Dopo un’infanzia con l’amico e vicino italiano Martino Knockavelli, il gallese Tulse Luper diventa esploratore e a Moab, nel deserto dello Utah, dove sta effettuando alcune ricerche, viene incarcerato dallo sceriffo Tom Fender per un contrasto con la famiglia Hockmeister, d’origine tedesca, infastidita dall’indiscrezione del giovanotto, atto a spiare l’avvenente Passion.

È il 1934, da poco è stato scoperto l’uranio e lo spettro nazista incombe sull’Europa. Alcuni esperti ricostruiscono la vita e le esperienze di Luper attraverso le sue 92 valigie contenenti gli oggetti più disparati, dai profumi ai passaporti alle rane, e i suoi numerosi incontri/scontri cruciali: con la dattilografa Cissie Colpitts, con il militare Jan Palmerion… .

Recensione

Il cinema del regista/pittore/architetto britannico Peter Greenaway, sperimentatore convinto, si fa sempre più complesso e ambizioso.

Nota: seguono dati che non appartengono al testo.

Lemma sanitize_ranges d : telemetry_wf d →
  1 <= sanitizeSystemState (TEL_bmsSystemState d) <= 4 ∧
  0 <= sanitizeSoc (TEL_bmsSocHundredths d) <= 10000 ∧
  -2147483647 <= sanitizeCurrent (TEL_bmsCurrentCentiA d) <= 2147483647.
Proof.
  intros []. widths. unfold sanitizeSystemState, sanitizeSoc, sanitizeCurrent.
  repeat case_match; lia.
Qed.

(** The condition on a record: typed, with rpm, motor voltage and speed inside the contract. *)
Definition uplink_ok (d : TelemetryData) : Prop :=
  telemetry_wf d ∧ 0 <= TEL_motorRpm d <= TEL_RPM_MAX ∧ TEL_motorVoltageDeciV d <= 32767 ∧
  TEL_speedKmhX10 d <= TEL_SPD_X10_MAX.

Lemma sanitized_in_range seq d : uplink_ok d → is_u32 seq →
  Forall2 (λ r v, r.1 <= v <= r.2 ∧ - 10 ^ 20 < v < 10 ^ 20) FIELD_RANGES
    (frame_fields seq (sanitizeForUplink d)).
Proof.
  intros (Hd & Hr & Hv & Hsp) Hs. pose proof (sanitize_ranges d Hd) as (H1 & H2 & H3).
  pose proof (b2z_range (TEL_motorDataValid d)). pose proof (b2z_range (TEL_motorTimeoutActive d)).
  assert (Hb : ∀ b, Z.b2z b <= 1) by (intros []; cbn; lia). pose proof (Hb (TEL_motorDataValid d)).
  pose proof (Hb (TEL_motorTimeoutActive d)). pose proof (Hb (TEL_bmsDataValid d)).
  pose proof (b2z_range (TEL_bmsDataValid d)). destruct Hd. widths. unfold TEL_RPM_MAX, TEL_SPD_X10_MAX in *.
  unfold frame_fields, FIELD_RANGES, LORA_PROTOCOL_VERSION. cbn.
  repeat (apply Forall2_cons; [cbn; lia|]). constructor.
Qed.

(** Every frame that carries sanitised data is accepted by the receiver and read back
    field by field, whatever the buses delivered: a record whose rpm is a magnitude up to
    20000, whose motor voltage fits the signed range of the contract and whose speed is at
    most 300 km/h gives a line that the receiver splits into 19 tokens, all
    in their ranges, with values equal to the fields sent. *)
Theorem uplink_frame_accepted seq d :
  uplink_ok d → is_u32 seq →
  parse_uks_frame (frame_bytes seq (sanitizeForUplink d))
  = inr (frame_fields seq (sanitizeForUplink d)).
Proof.
  intros Hok Hs. rewrite parse_frame_eq, (parse_fields_print _ (frame_fields seq (sanitizeForUplink d)))
    by (by apply sanitized_in_range).
  cbn [nth frame_fields]. rewrite Z.eqb_refl. cbn [negb].
  destruct Hok as (_ & [_ Hr] & _). cbn. by rewrite (proj2 (Z.ltb_ge _ _)) by done.
Qed.

(** A record with such a speed is accepted exactly when its rpm is a magnitude up to 20000
    and its motor voltage fits the contract's signed field. *)
Lemma frame_accepted_iff seq d : telemetry_wf d → is_u32 seq → TEL_speedKmhX10 d <= TEL_SPD_X10_MAX →
  parse_uks_frame (frame_bytes seq (sanitizeForUplink d)) = inr (frame_fields seq (sanitizeForUplink d)) ↔
  0 <= TEL_motorRpm d <= TEL_RPM_MAX ∧ TEL_motorVoltageDeciV d <= 32767.
Proof.
  intros Hd Hs Hsp. split.
  - rewrite parse_frame_eq. destruct (parse_fields _ _) as [vs|] eqn:E; [|done].
    apply parse_fields_in_range in E as [Hf ->]; [|done|].
    + inversion Hf as [|? ? ? ? _ Hf1]. inversion Hf1 as [|? ? ? ? _ Hf2].
      inversion Hf2 as [|? ? ? ? Hrpm Hf3]. inversion Hf3 as [|? ? ? ? Hvolt _]. cbn in Hrpm, Hvolt |- *.
      destruct (Z.ltb_spec TEL_RPM_MAX (TEL_motorRpm d)); [done|]. lia.
    + pose proof (sanitize_ranges d Hd) as (? & ? & ?). pose proof (λ b, b2z_range b) as Hb.
      pose proof (Hb (TEL_motorDataValid d)). pose proof (Hb (TEL_motorTimeoutActive d)).
      pose proof (Hb (TEL_bmsDataValid d)). unfold TEL_SPD_X10_MAX in Hsp. destruct Hd. widths.
      unfold frame_fields, LORA_PROTOCOL_VERSION. cbn. repeat (apply Forall_cons; [cbn; lia|]). constructor.
  - intros [Hr Hv]. apply uplink_frame_accepted; [|done]. split; [done|]; split; [done|]; by split.
Qed.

Questa nuova opera, primo capitolo di una trilogia presentata a Cannes 2003 (mentre a Venezia si è già visto il terzo) che si propone come l’avvio di un progetto mastodontico che comprenderà pure libri, cd-rom, Internet e tv e coinvolgerà un mélange di attori noti, appare come la summa delle ossessioni dell’autore, che supera se stesso: geometrie, geografie, mappe, storia (in fondo, si tratta di una cavalcata del XX secolo), scrittura, collezioni, numerologia (ricorre il 92, numero dell’uranio), picture in picture, nudità, lingue, cinema (autocitazioni da Il ventre dell’architetto e Lo zoo di Venere, ma la struttura ricorda l’insostenibile e giovanile The Falls), teatro (Beckett e Brecht i più saccheggiati), letteratura (menzionato Kafka) si incrociano e si sovrappongono su un tetro sfondo di guerra.

L’intento è quello di provocare non tanto con i contenuti (ripetitivi e possibilmente irritanti), ma con immagini al limite del rivoluzionario, per risvegliare una platea assopita dalle troppe visioni omologate.

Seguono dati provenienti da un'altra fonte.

(* ===== verification/E22Diagnostic.v ===== *)
(** [src/e22_diagnostic.cpp]: the bench image that reads the radio's registers, prints them
    and makes a first transmission.

    It shares the drivers of [EspLoraHal.v] with the vehicle firmware.  Its output is its
    purpose, so the log is part of the state: one entry per call of [ESP_LOGI], [ESP_LOGW]
    and [ESP_LOGE], with the level and the formatted text.  Texts are lists of character
    codes; [%.3f] of the frequency is exact, since a frequency is a multiple of an eighth. *)
From S2P Require Import Prelude SystemConfig Telemetry E22Config LoraLink EspLoraHal.
From Stdlib Require Import SpecFloat.
Open Scope Z_scope.

(* [src ESP_AKS/src/e22_diagnostic.cpp:31-31 DIAG_AUX_WAIT_MS] *)
Definition DIAG_AUX_WAIT_MS : Z := 500.
(* [src ESP_AKS/src/e22_diagnostic.cpp:32-32 DIAG_RX_WAIT_MS] *)
Definition DIAG_RX_WAIT_MS : Z := 500.

(** ** The texts of the registers *)

(* [src ESP_AKS/src/e22_diagnostic.cpp:40-52 DIAG_uartBaudStr] *)
Definition DIAG_uartBaudStr (b : Z) : list Z :=
  match b with
  | 0 => chars "1200"
  | 1 => chars "2400"
  | 2 => chars "4800"
  | 3 => chars "9600"
  | 4 => chars "19200"
  | 5 => chars "38400"
  | 6 => chars "57600"
  | 7 => chars "115200"
  | _ => chars "?"
  end.

(* [src ESP_AKS/src/e22_diagnostic.cpp:54-62 DIAG_parityStr] *)
Definition DIAG_parityStr (p : Z) : list Z :=
  match Z.land p 3 with
  | 0 => chars "8N1"
  | 1 => chars "8O1"
  | 2 => chars "8E1"
  | 3 => chars "8N1"
  | _ => chars "8N1"
  end.

(* [src ESP_AKS/src/e22_diagnostic.cpp:64-75 DIAG_airRateStr] *)
Definition DIAG_airRateStr (r : Z) : list Z :=
  match r with
  | 0 => chars "0.3 kbps"
  | 1 => chars "1.2 kbps"
  | 2 => chars "2.4 kbps"
  | 3 => chars "4.8 kbps"
  | 4 => chars "9.6 kbps"
  | 5 => chars "19.2 kbps"
  | 6 => chars "38.4 kbps"
  | _ => chars "62.5 kbps"
  end.

(* [src ESP_AKS/src/e22_diagnostic.cpp:77-83 DIAG_decodeReg0] *)
Definition DIAG_decodeReg0 (reg0 : Z) : list Z :=
  let baud := Z.land (Z.shiftr reg0 5) 7 in
  let parity := Z.land (Z.shiftr reg0 3) 3 in
  let air := Z.land reg0 7 in
  chars "  REG0  = 0x" ++ print_hex 2 reg0 ++ chars "  ->  UART: " ++ DIAG_uartBaudStr baud
  ++ chars " bps | parity: " ++ DIAG_parityStr parity ++ chars " | air rate: " ++ DIAG_airRateStr air.

(* [src ESP_AKS/src/e22_diagnostic.cpp:91-98 DIAG_subPacketStr] *)
Definition DIAG_subPacketStr (s : Z) : list Z :=
  match Z.land s 3 with
  | 0 => chars "240 B"
  | 1 => chars "128 B"
  | 2 => chars "64 B"
  | _ => chars "32 B"
  end.

(* [src ESP_AKS/src/e22_diagnostic.cpp:100-107 DIAG_txPowerStr] *)
Definition DIAG_txPowerStr (p : Z) : list Z :=
  match Z.land p 3 with
  | 0 => chars "en yuksek (T30D: 30 dBm)"
  | 1 => chars "orta-yuksek"
  | 2 => chars "orta-dusuk"
  | _ => chars "en dusuk (~10 dBm)"
  end.

(** A bit of a register as one of two words. *)
Definition bit_word (reg bit : Z) (on off : list Z) : list Z :=
  if Z.land (Z.shiftr reg bit) 1 =? 0 then off else on.

(* [src ESP_AKS/src/e22_diagnostic.cpp:109-116 DIAG_decodeReg1] *)
Definition DIAG_decodeReg1 (reg1 : Z) : list Z :=
  chars "  REG1  = 0x" ++ print_hex 2 reg1 ++ chars "  ->  alt-paket: "
  ++ DIAG_subPacketStr (Z.land (Z.shiftr reg1 6) 3) ++ chars " | RSSI ortam gurultusu: "
  ++ bit_word reg1 5 (chars "acik") (chars "kapali") ++ chars " | TX gucu: "
  ++ DIAG_txPowerStr (Z.land reg1 3).

(** [410.125f + (float)reg2]. *)
(* [src ESP_AKS/src/e22_diagnostic.cpp:122-122 DIAG_decodeReg2] *)
Definition DIAG_frequency (reg2 : Z) : spec_float :=
  SFadd F32.prec F32.emax (F32.make 3281 (-3)) (F32.of_Z reg2).

(** [%.3f] of a positive number whose thousandths are whole. *)
Definition print_thousandths (f : spec_float) : list Z :=
  let t := F32.trunc (match f with S754_finite s m e => S754_finite s (m * 1000) e | _ => f end) in
  print_int (t / 1000) ++ [46; 48 + t / 100 mod 10; 48 + t / 10 mod 10; 48 + t mod 10].

(* [src ESP_AKS/src/e22_diagnostic.cpp:121-124 DIAG_decodeReg2] *)
Definition DIAG_decodeReg2 (reg2 : Z) : list Z :=
  let freq := DIAG_frequency reg2 in
  chars "  REG2  = 0x" ++ print_hex 2 reg2 ++ chars "  ->  kanal " ++ print_int reg2 ++ chars "  ("
  ++ print_thousandths freq ++ chars " MHz)".

(* [src ESP_AKS/src/e22_diagnostic.cpp:134-142 DIAG_decodeReg3] *)
Definition DIAG_decodeReg3 (reg3 : Z) : list Z :=
  chars "  REG3  = 0x" ++ print_hex 2 reg3 ++ chars "  ->  RSSI byte: "
  ++ bit_word reg3 7 (chars "ekleniyor") (chars "eklenmiyor") ++ chars " | mod: "
  ++ bit_word reg3 6 (chars "fixed") (chars "transparan") ++ chars " | role: "
  ++ bit_word reg3 5 (chars "acik") (chars "kapali") ++ chars " | LBT: "
  ++ bit_word reg3 4 (chars "acik") (chars "kapali").

(** ** The log *)

Inductive log_level : Set := LOGI | LOGW | LOGE.
#[export] Instance log_level_eq_dec : EqDecision log_level.
Proof. solve_decision. Defined.

Record diag (H : Type) := { d_hal : H; d_log : list (log_level * list Z) }.
Arguments d_hal {H}. Arguments d_log {H}.

Definition ESP_LOG {H} (level : log_level) (text : list Z) : M (diag H) () :=
  λ d, ((), {| d_hal := d_hal d; d_log := d_log d ++ [(level, text)] |}).

Fixpoint ESP_LOGS {H} (lines : list (log_level * list Z)) : M (diag H) () :=
  match lines with
  | [] => mret ()
  | (level, text) :: lines => ESP_LOG level text;; ESP_LOGS lines
  end.

(** A driver call. *)
Definition hw {H A} (m : M H A) : M (diag H) A :=
  λ d, let '(a, h) := m (d_hal d) in (a, {| d_hal := h; d_log := d_log d |}).

(** What is made of the answer to the read command. *)
Inductive diag_answer := ANSWER_ERROR | ANSWER_BAD (rxLen : Z) | ANSWER_REGS (regs : E22RegValues).

(* [src ESP_AKS/src/e22_diagnostic.cpp:243-251 app_main] *)
Definition classify_answer (rxLen : Z) (resp : list Z) : diag_answer :=
  if (0 <? rxLen) && e22_isErrorResponse (Some resp) (u32 rxLen) then ANSWER_ERROR
  else
    match e22_parseRegResponse (Some resp) (u32 rxLen) with
    | None => ANSWER_BAD rxLen
    | Some regs => ANSWER_REGS regs
    end.

Definition MATCHES : log_level * list Z :=
  (LOGI, chars "Sozlesme karsilastirmasi: UYUMLU (E22_CONTRACT_REGS ile birebir)").

(* [src ESP_AKS/src/e22_diagnostic.cpp:243-271 app_main] *)
Definition answer_lines (a : diag_answer) : list (log_level * list Z) :=
  match a with
  | ANSWER_ERROR => [(LOGE, chars "E22 FF FF FF hata yaniti — komut reddedildi / modul hazir degil")]
  | ANSWER_BAD rxLen =>
      [(LOGE, chars "Eksik/hatali yanit: " ++ print_int rxLen ++ chars "/"
              ++ print_int (3 + E22_REG_BLOCK_LEN) ++ chars " byte alindi");
       (LOGE, chars "Olasiliklar: modul beslenmemis | yanlis kablo | AUX bagli degil")]
  | ANSWER_REGS regs =>
      [(LOGI, chars "-------- E22 Mevcut Parametreler --------");
       (LOGI, chars "  ADDH  = 0x" ++ print_hex 2 (addh regs));
       (LOGI, chars "  ADDL  = 0x" ++ print_hex 2 (addl regs) ++ chars "  ->  modul adresi: 0x"
              ++ print_hex 4 (Z.lor (Z.shiftl (addh regs) 8) (addl regs)));
       (LOGI, chars "  NETID = 0x" ++ print_hex 2 (netid regs));
       (LOGI, DIAG_decodeReg0 (reg0 regs)); (LOGI, DIAG_decodeReg1 (reg1 regs));
       (LOGI, DIAG_decodeReg2 (reg2 regs)); (LOGI, DIAG_decodeReg3 (reg3 regs));
       (LOGI, chars "  (CRYPT geri okunamaz — bu dump'ta yok)");
       (LOGI, chars "-----------------------------------------");
       (if e22_regsEqual regs E22_CONTRACT_REGS then MATCHES
        else (LOGW, chars "Sozlesme karsilastirmasi: FARKLI — normal firmware boot'ta yazacak"))]
  end.

(** ** The program *)

Section Diagnostic.
Context {H : Type} `{EspLora H}.

(** The wait for AUX, in ticks; the same loop stands twice in [app_main]. *)
(* [src ESP_AKS/src/e22_diagnostic.cpp:194-202 app_main] *)
Fixpoint aux_loop (fuel : nat) (t0 : Z) : F H bool :=
  match fuel with
  | O => λ _, None
  | S fuel =>
      tick ← lift xTaskGetTickCount;
      if u32 (tick - t0) <? esp_pdMS_TO_TICKS DIAG_AUX_WAIT_MS then
        level ← lift (gpio_get_level LORA_AUX_PIN);
        if level =? LORA_AUX_READY_LEVEL then mret true
        else lift (vTaskDelay (esp_pdMS_TO_TICKS 10));; aux_loop fuel t0
      else mret false
  end.

(* [src ESP_AKS/src/e22_diagnostic.cpp:286-294 app_main] *)
Definition aux_wait (fuel : nat) : F (diag H) bool :=
  λ d, '(b, h) ← (t0 ← lift xTaskGetTickCount; aux_loop fuel t0) (d_hal d);
       Some (b, {| d_hal := h; d_log := d_log d |}).

(** The banner, the pins and the UART; [false] is the restart by [ESP_ERROR_CHECK]. *)
(* [src ESP_AKS/src/e22_diagnostic.cpp:148-190 app_main] *)
Definition diag_setup : M (diag H) bool :=
  ESP_LOGS [(LOGI, chars "================================================");
            (LOGI, chars "  E22-400T30D-V2 DIAGNOSTIC — READ ONLY + TX SMOKE");
            (LOGI, chars "  Hicbir kalici yazma komutu gonderilmeyecek.");
            (LOGI, chars "================================================")];;
  modePins ← hw (gpio_config (Z.lor (Z.shiftl 1 LORA_M0_PIN) (Z.shiftl 1 LORA_M1_PIN)) GPIO_MODE_OUTPUT);
  if negb modePins then mret false
  else
    auxPin ← hw (gpio_config (Z.shiftl 1 LORA_AUX_PIN) GPIO_MODE_INPUT);
    if negb auxPin then mret false
    else
      hw (gpio_set_level LORA_M0_PIN LORA_MODE_CONFIG_M0_LEVEL);;
      hw (gpio_set_level LORA_M1_PIN LORA_MODE_CONFIG_M1_LEVEL);;
      ESP_LOG LOGI (chars "M0=" ++ print_int LORA_MODE_CONFIG_M0_LEVEL ++ chars " M1="
                    ++ print_int LORA_MODE_CONFIG_M1_LEVEL ++ chars "  ->  config mode");;
      hw (uart_param_config 9600);;
      hw uart_set_pin;;
      hw (uart_driver_install 256 256);;
      mret true.

(** The read command, its answer, and the report. *)
(* [src ESP_AKS/src/e22_diagnostic.cpp:210-271 app_main] *)
Definition diag_read : M (diag H) () :=
  hw uart_flush;;
  let '(len, buf) := e22_buildReadAllCommand (Some (replicate 3 0)) 3 in
  hw (uart_write_bytes (take (Z.to_nat len) (default [] buf)));;
  ESP_LOG LOGI (chars "Gonderildi: 0xC1 0x" ++ print_hex 2 E22_REG_BLOCK_START ++ chars " 0x"
                ++ print_hex 2 E22_REG_BLOCK_LEN ++ chars "  (mevcut parametreleri oku)");;
  r ← hw (uart_read_bytes (replicate (Z.to_nat (3 + E22_REG_BLOCK_LEN)) 0)
            (esp_pdMS_TO_TICKS DIAG_RX_WAIT_MS));
  let '(rxLen, resp) := r in
  ESP_LOG LOGI (chars "--- Ham yanit (" ++ print_int rxLen ++ chars " byte) ---");;
  (if 3 + E22_REG_BLOCK_LEN <=? rxLen
   then hw (print_registers (Z.to_nat E22_REG_BLOCK_LEN) 0 resp) else mret ());;
  ESP_LOGS (answer_lines (classify_answer rxLen resp)).

(** The C string in the first bytes of a buffer. *)
Fixpoint c_string (l : list Z) : list Z :=
  match l with
  | [] => []
  | c :: l => if c =? 0 then [] else c :: c_string l
  end.

Definition ping : list Z := chars "E22_DIAG_PING" ++ [13; 10].

(** The transmission and what comes back; the buffer has a 32nd cell for the terminator. *)
(* [src ESP_AKS/src/e22_diagnostic.cpp:298-315 app_main] *)
Definition diag_smoke : M (diag H) () :=
  hw uart_flush;;
  txBytes ← hw (uart_write_bytes ping);
  ESP_LOG LOGI (chars "TX smoke: " ++ print_int txBytes ++ chars " byte gonderildi");;
  r ← hw (uart_read_bytes (replicate 31 0) (esp_pdMS_TO_TICKS DIAG_RX_WAIT_MS));
  let '(echoLen, echoBuf) := r in
  if 0 <? echoLen then
    let echoBuf := <[Z.to_nat echoLen := 0]> (echoBuf ++ [0]) in
    ESP_LOG LOGI (chars "RX smoke: " ++ print_int echoLen ++ chars " byte alindi: " ++ c_string echoBuf)
  else
    ESP_LOG LOGI (chars "RX smoke: yanit yok (karsi uc dinlemiyor olabilir — beklenen)").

Impossibile da seguire in versione sottotitolata (come avranno fatto nei festival?), estremamente interessante per gli estimatori di Greenaway, probabilmente insopportabile per gli altri, che prenderanno come una minaccia il “to be continued” collocato alla fine.

In effetti, Il cuoco, il ladro, sua moglie e l’amante, L’ultima tempesta o The Baby of Mâcon esibivano un intellettualismo meno freddo.

JJ Feild (Tulse) era ne L’ultimo bicchiere.